We were reminded by Bob Plaze, Director of the SEC's Division of Investment Management, that money funds should continued to annualize using 365 days even during a leap year (like the current one) with 366 days. Plaze cites a 1984 by former SEC staffer Gene Gohlke to former ICI Chairman Matt Fink, which says, "It has come to our attention that some money market funds in calculating their advertised yields are using a multiplier of 366/7 rather than the 365/7 multiplier specified by applicable Commission rules. As we learn of such funds we are sending them the attached letter."

The 1984 letter explains, "We have been informed that a number of money market funds, including the Registrant, have recently begun advertising and publishing annualized 7-day yield quotations based on a multiplier 366/7 rather than the 365/7 multiplier specified by applicable Commission rules. Apparently, those funds using the 366 multiplier are doing so because 1984 is a leap year with 366 days." (Money funds must include an annualized 7 day yield in any performance advertising. The formula is: 7-Day Yield = Past 7 days of dividends * 365 * 100 / 7.)
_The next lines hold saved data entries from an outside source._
(* ===== verification/CallLoops.v ===== *)
(** * The loops of a peer-to-peer call
    (clients/shared/src/webrtc_loops.rs, webrtc_apm.rs, audio_pipeline_real.rs)

    Three tasks run during a call: one reads the microphone, processes and encodes it,
    one decodes what the jitter buffer releases, one adapts the encoder to the network;
    a fourth reads RTCP reports.  Here is a round of each, over the ring buffer, the
    jitter buffer, the network monitor and the bitrate controller.  The Opus codec and
    the native processing module are classes, the answers of the track arguments. *)

From Stdlib Require Import Floats.SpecFloat.
From S2P Require Import Prelude Floats JitterBuffer NetworkControl AudioBuffer AudioMixing MicCapture.
Local Open Scope Z_scope.

Definition APM_FRAME_SAMPLES : nat := 480.
Definition MAX_FRAMES_PER_TICK : nat := 2.

(** ** Traits *)

(** [OpusEncode], [OpusDecode]: a frame of samples to a packet, and back. *)
Class OpusEncode (E : Type) : Type := {
  encode_frame : list spec_float → E → Result string string * E;
  set_bitrate : Z → E → Result unit string * E;
  set_fec : bool → E → Result unit string * E;
  set_dtx : bool → E → Result unit string * E;
  set_packet_loss_percentage : Z → E → Result unit string * E;
  bitrate : E → Z
}.
Class OpusDecode (C : Type) : Type := {
  decode_frame : string → C → Result (list spec_float) string * C;
  decode_plc : C → Result (list spec_float) string * C
}.
(** The library's encoder (audiopus), for frames of any length. *)
Class Encoder (N : Type) : Type := {
  native_new : Result N string;
  encode_float : list spec_float → N → Result string string * N;
  native_set_bitrate : Z → N → Result unit string * N;
  set_inband_fec : bool → N → Result unit string * N;
  set_packet_loss_perc : Z → N → Result unit string * N;
  set_encoder_ctl_request : Z → Z → N → Result unit string * N;
  OPUS_SET_DTX_REQUEST : Z;
  OPUS_SET_COMPLEXITY_REQUEST : Z
}.
(** The native [AudioProcessingModule]: built with or without noise suppression. *)
Class AudioProcessingModule (A : Type) : Type := {
  apm_build : bool → A;
  process_reverse_stream : list Z → A → Result (list Z) string * A;
  process_stream : list Z → A → Result (list Z) string * A
}.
It explains, "Computations for advertised yields of money market mutual funds were standardized by pertinent provisions of Forms N-1 and N-1A and Rule 482. Rule 482 does not provide for the use of 366 days in leap years (and no comments were received during the relevant comment periods suggesting that such a provision was required). The use by some funds of a 366 day multiplier impairs the comparability of advertised yield quotations, which was the reason for their standardization in the first place. Therefore, the staff believes that all money market funds should adhere to the prescribed formula in computing their advertised yields. If the Registrant is using a 366 day multiplier, please switch back to 365 as soon as possible."

In other news, BlackRock, the 4th largest money fund manager globally (with $436 billion) and the 7th largest (with $146 billion) U.S. money fund manager (according to Crane Data's Money Fund Intelligence XLS and MFI International), released its 4th quarter earnings and hosted a conference call last Thursday. While there wasn't as much discussion of money market funds as usual, there was a brief exchange in the Q&A section.
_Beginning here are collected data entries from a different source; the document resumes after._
(** [bread(logger.dev, logger.lh.block[tail])] for the block number [h] read
    from the header. *)
Definition home_id (l : log) (h : Z) : blockid :=
  (to_uint (log_dev l), to_uint h).

Definition cur_n (w : world) : Z := lh_n (log_lh (logger w)).
Definition cur_block (w : world) : list Z := lh_block (log_lh (logger w)).

(** One iteration of the loop of [install_trans]. *)
Definition install_trans_body (recovering : Z) (tail : Z) (w : world) : outcome world :=
  let lbuf := slot_id (logger w) tail in
  let w := bread lbuf w in
  h ← arr_get (cur_block w) tail;
  let dbuf := home_id (logger w) h in
  let w := bread dbuf w in
  let w := set_data dbuf (bview w lbuf) w in
  let w := bwrite dbuf w in
  let w := if recovering =? 0 then bunpin dbuf w else w in
  let w := brelse lbuf w in
  let w := brelse dbuf w in
  Done w.

Definition install_trans (recovering : Z) (w : world) : outcome world :=
  for_loop (Z.to_nat (cur_n w)) 0 (install_trans_body recovering) w.

(** One iteration of the loop of [read_head], on the held buffer [buf]. *)
Definition read_head_body (buf : blockid) (i : Z) (w : world) : outcome world :=
  v ← arr_get (bview w buf) (1 + i);
  bl ← arr_set (cur_block w) i v;
  Done (set_logger (set_block bl (logger w)) w).

Definition read_head (w : world) : outcome world :=
  let buf := head_id (logger w) in
  let w := bread buf w in
  n ← arr_get (bview w buf) 0;
  let w := set_logger (set_n n (logger w)) w in
  w ← for_loop (Z.to_nat (cur_n w)) 0 (read_head_body buf) w;
  Done (brelse buf w).

(** One iteration of the loop of [write_head], on the held buffer [buf]. *)
Definition write_head_body (buf : blockid) (i : Z) (w : world) : outcome world :=
  v ← arr_get (cur_block w) i;
  set_data_int buf (1 + i) v w.

Definition write_head (w : world) : outcome world :=
  let buf := head_id (logger w) in
  let w := bread buf w in
  w ← set_data_int buf 0 (cur_n w) w;
  w ← for_loop (Z.to_nat (cur_n w)) 0 (write_head_body buf) w;
  let w := bwrite buf w in
  Done (brelse buf w).

Definition recover_from_log (w : world) : outcome world :=
  w ← read_head w;
  w ← install_trans 1 w;
  let w := set_logger (set_n 0 (logger w)) w in
  write_head w.

(** [initlog]; its [initlock] leaves no mark on the state modelled here. *)
Definition initlog (dev : Z) (sb : superblock) (w : world) : outcome world :=
  if BSIZE <=? sizeof_logheader then Panic "initlog: too big logheader"
  else
    let l := logger w in
    let l := mkLog (to_int (sb_logstart sb)) (to_int (sb_nlog sb))
                   (log_outstanding l) (log_committing l) dev (log_lh l) in
    recover_from_log (set_logger l w).

(** [begin_op] sleeps inside its loop, and other threads run while it
    sleeps.  One pass through the body of the [while (1)] either admits the
    caller or puts it to sleep. *)
Inductive admission : Type :=
| Entered (w : world)
| Asleep (w : world).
Citigroup Analyst Bill Katz commented, "[Y]ou didn't really discuss the money market reform. [I'm] sort of curious where your thoughts are today, and what you think the most likely outcome will be for the industry given some of the dialogue between floating rate and NAV, capital buffers and redemption restrictions."

BlackRock CEO Larry Fink responded, "I think it's really fluid. We've had conversation with different regulators, and I don't think there's a consistent view from all the different regulators at the moment. But there is a consistent view that there must be some change.... I think every regulator says we need to find ways to stabilize society from the risk of money market funds, and we can't have the same risks that we exhibited in 2008. How you implement, whether as you suggested variable NAV or capital or some form of restrictions, each, I would say there are biases by the different regulators. So I don't know where it's going to come out."

He continued, "We have been a strong advocate of having capital put aside.... We believe no different than the Basel standards, whereby you have multi-years to build your capital standard. From our vantage point, the regulators should have allow managers to build capital associated with the money market fund business over many years, maybe reserving a component of the fees to build that capital buffer. I think it'll make the money market fund industry a stronger one. And so we have been, for 2, 3 years, a strong advocate of that."

Finally, Fink added, "As you know, at this moment, FASB does not allow us to retain any of our fees for a capital buffer. So ... right now, under accounting standards, we can't do that. So we need changes in not only regulatory, but we need changes in accounting to get that done. And we have been fighting our -- this is one of the issues that I've always had with the accounting standard board related to why can't we have capital buffers. But we have not been permitted. So we'll see.... I really don't have a final view, but we are advocating for change."